Chairman Mark Johnson told the AGM that the company was not immune from the global financial crisis, but that it was in a "solid shape to take advantage of opportunities that might arise from the uncertain times".
Mr Johnson said the company would next begin refinancing its major debt early next year.
"We expect to complete the refinancing, although there may well be an increase in our borrowing margins," he said.
He said AGL was well placed to ride out the global credit storm, but like Australia generally, it won’t be immune.
"A consequence of the crisis has been an extreme tightening in the capital markets, so that even highly credit worthy companies are finding it hard to raise the money required to purchase or develop new assets.

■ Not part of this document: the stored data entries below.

(** One state of the machine.  A Pass or Choice state assigns and moves
    on.  A Task state invokes its Lambda under its retriers: when an
    attempt returns, the status update it carried (if the state is a
    status task) is in the store, the [assign] block is evaluated and
    the machine moves to [next]; when the error stands, the catcher
    takes it with the variables untouched, or the execution ends if the
    state has none. *)
Definition step (c : Config) : Config :=
  match ctl c with
  | Aborted _ _ => c
  | At s =>
      match kind s with
      | Succeed | FailState => c
      | Pass | Choice =>
          let s' := next s (vars c) in
          {| ctl := At s'; vars := assign_local props input s (vars c);
             clock := clock c; writes := writes c;
             entered := s' :: entered c; metered := metered c |}
      | Task =>
          let r := run_task env (retry s) (clock c) in
          match result r with
          | Done p =>
              let s' := next s (vars c) in
              {| ctl := At s';
                 vars := assign_result s (vars c) p;
                 clock := (clock c + attempts r)%nat;
                 writes := array_of (payload s (vars c)) ++ writes c;
                 entered := s' :: entered c;
                 metered := if meters s
                            then Payload.usage p :: metered c
                            else metered c |}
          | Exhausted e =>
              match catch s with
              | Some h =>
                  {| ctl := At h; vars := vars c;
                     clock := (clock c + attempts r)%nat;
                     writes := writes c;
                     entered := h :: entered c; metered := metered c |}
              | None =>
                  {| ctl := Aborted s e; vars := vars c;
                     clock := (clock c + attempts r)%nat;
                     writes := writes c;
                     entered := entered c; metered := metered c |}
              end
          end
      end
  end.

Definition run (n : nat) (c : Config) : Config := Nat.iter n step c.

(** Steps that are always enough to end an execution. *)
Definition enough : nat :=
  Z.to_nat
    (13 + 5 * Z.max 0 (maxCorrections (store_inputs props input unassigned))).

Definition execute : Config := run enough start.

End Machine.

(** The oldest-first views of the histories. *)
Definition write_sequence (c : Config) : list Update.t := rev (writes c).
Definition usage_log (ws : list Update.t) : list UsageValue :=
  List.concat (map (fun w => match Update.usage w with
                        | Some us => us | None => [] end) ws).
Definition invocations (s : StateName) (c : Config) : nat :=
  count_occ StateName_eq_dec (entered c) s.
Definition is_terminal (w : Update.t) : bool :=
  match Update.status w with
  | COMPLETED | FAILED => true
  | _ => false
  end.


(* ================================================================== *)
(** ** The order of the published (status, state) pairs *)
(* ================================================================== *)

Definition WriteKey := (JobStatus * option JobState)%type.

Definition key (w : Update.t) : WriteKey := (Update.status w, Update.state w).

(** The transition graph on published pairs: which pair may follow
    which ([None]: nothing published yet by the execution).  A failure
    can follow any processing pair, and can be the first write. *)
Definition edge (prev : option WriteKey) (w : WriteKey) : bool :=
  match prev, w with
  | None, (PROCESSING, Some TRANSCRIBE) => true
  | None, (PROCESSING, Some EXTRACT) => true
  | None, (FAILED, None) => true
  | Some (PROCESSING, Some TRANSCRIBE), (PROCESSING, Some EXTRACT) => true
  | Some (PROCESSING, Some EXTRACT), (PROCESSING, Some JUDGE) => true
  | Some (PROCESSING, Some JUDGE), (PROCESSING, Some CORRECT) => true
  | Some (PROCESSING, Some CORRECT), (PROCESSING, Some JUDGE) => true
  | Some (PROCESSING, Some JUDGE), (COMPLETED, None) => true
  | Some (PROCESSING, Some _), (FAILED, None) => true
  | _, _ => false
  end.

Fixpoint follows_graph (prev : option WriteKey) (ws : list WriteKey) : bool :=
  match ws with
  | [] => true
  | w :: rest => edge prev w && follows_graph (Some w) rest
  end.

(** Depth in the graph; [JUDGE] and [CORRECT] lie on the one cycle and
    share a level. *)
Definition rank (w : WriteKey) : nat :=
  match w with
  | (PROCESSING, Some TRANSCRIBE) => 1
  | (PROCESSING, Some EXTRACT) => 2
  | (PROCESSING, Some JUDGE) | (PROCESSING, Some CORRECT) => 3
  | (COMPLETED, _) | (FAILED, _) => 4
  | _ => 0
  end.

Definition terminal_key (w : WriteKey) : bool :=
  match fst w with COMPLETED | FAILED => true | _ => false end.

(** The pairs on the correction cycle, and the one the cycle is named
    after. *)
Definition in_loop (w : WriteKey) : bool :=
  match w with
  | (PROCESSING, Some JUDGE) | (PROCESSING, Some CORRECT) => true
  | _ => false
  end.

Definition is_judge (w : WriteKey) : bool :=
  match w with
  | (PROCESSING, Some JUDGE) => true
  | _ => false
  end.

Definition WriteKey_eq_dec (a b : WriteKey) : {a = b} + {a <> b}.
Proof. repeat decide equality. Defined.

Definition published (c : Config) : list WriteKey :=
  map key (write_sequence c).

Definition last_write (c : Config) : option WriteKey :=
  option_map key (hd_error (writes c)).

Definition terminal_writes (c : Config) : nat :=
  List.length (filter is_terminal (writes c)).

(* ================================================================== *)
(** ** Invariants of an execution *)
(* ================================================================== *)

(** The correction limit in force: the input's, or the deployment's. *)
Definition limit (props : SmartPrescriptionReaderWorkflowProps)
           (input : Input.t) : Z :=
  maxCorrections (store_inputs props input unassigned).

(** Counting: the counter equals the number of entries into
    [CorrectResponse], the correction branch is only taken below the
    limit, and [UpdateStatusCorrect] has been entered once per counted
    correction (plus the entry in progress or the one that failed). *)
Definition count_ok (N : Z) (c : Config) : Prop :=
  match ctl c with
  | At StoreInputs => entered c = [StoreInputs] /\ vars c = unassigned
  | _ =>
      maxCorrections (vars c) = N /\
      Z.of_nat (invocations CorrectResponse c) = correctionCount (vars c) /\
      (correctionCount (vars c) <= N \/ correctionCount (vars c) = 0) /\
      match ctl c with
      | At ShouldCorrect =>
          (shouldCorrect (vars c) = true -> correctionCount (vars c) < N) /\
          Z.of_nat (invocations UpdateStatusCorrect c) =
            correctionCount (vars c)
      | At UpdateStatusCorrect =>
          correctionCount (vars c) < N /\
          Z.of_nat (invocations UpdateStatusCorrect c) =
            correctionCount (vars c) + 1
      | At CatchHandler | At UpdateStatusFailed | At Fail | Aborted _ _ =>
          Z.of_nat (invocations UpdateStatusCorrect c) <= N \/
          invocations UpdateStatusCorrect c = 0%nat
      | _ =>
          Z.of_nat (invocations UpdateStatusCorrect c) =
            correctionCount (vars c)
      end
  end.

(** What [$usage] holds on entry to each state. *)
Definition usage_shape (s : StateName) (u : option UsageValue) : Prop :=
  match s with
  | StoreInputs | ShouldOcr | UpdateStatusOcr | OcrPrescription
  | UpdateStatusProcessing => u = None
  | ExtractPrescription | EvaluateResponse | CorrectResponse =>
      u = Some JNull
  | IsPrescription | UpdateStatusJudge | ShouldCorrect
  | UpdateStatusCorrect | UpdateStatusCompleted =>
      exists m, u = Some (JUsage m)
  | _ => True
  end.

(** Usage accounting: what is written plus what is pending is what the
    model stages returned, in order. *)
Definition usage_ok (c : Config) : Prop :=
  match ctl c with
  | At Success | At Fail =>
      usage_log (writes c) = map JUsage (metered c)
  | At s =>
      failed_usage (vars c) ++ usage_log (writes c) = map JUsage (metered c)
      /\ usage_shape s (usage (vars c))
  | Aborted _ _ =>
      failed_usage (vars c) ++ usage_log (writes c) = map JUsage (metered c)
  end.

"Some companies are finding that they have to sell assets, in very distressed markets, to maintain financial liquidity.
"AGL is not immune from these impacts, but it is in solid shape to take advantage of opportunities that might arise from the uncertain times.
"The steps taken over the last year to refinance some of our debt, to activate the dividend reinvestment plan, and to sell non-core assets have added strength to our Balance Sheet.
"Our next major debt refinancing is not due until October next year but we intend to start the process early in 2009. We expect to complete the refinancing – although there may well be an increase in our borrowing margins.
"We have taken a number of steps to strengthen our financial position. During the year, we refinanced approximately $550 million of long-term debt.
"The value of this in providing stability and strength to the company has become more evident in view of the global liquidity crisis that has emerged over recent months.
"We also sold our interests in businesses in Western Australia and Chile, realising more than $600 million in cash. Two weeks ago, we announced the sale of our 50% interest in the Elgas LPG business, realising a further $220 million in cash.
"We are in negotiation for the sale of our interests in oil and gas reserves in Papua New Guinea.
"AGL maintains a comprehensive program to insure against damage to its main operating assets and to provide continuity of earnings in the event of any major business interruption.
"Our insurance program is filled by several different underwriters, all of whom have long-term credit ratings of “A” or better.
"The American Insurance Group – AIG – is one of our insurance underwriters. In the United States, the AIG parent company has experienced extreme financial distress requiring emergency assistance from the Federal Reserve.
"However, AIG’s insurance of AGL’s assets is provided principally through its Australian subsidiary company which is required to operate strictly in accordance with Australian prudential regulations, administered by APRA.
"These regulations require, amongst other things, that an insurance company maintain sufficient assets to meet its insurance liabilities. We are confident that we have an effective insurance program supported by a range of good quality insurers."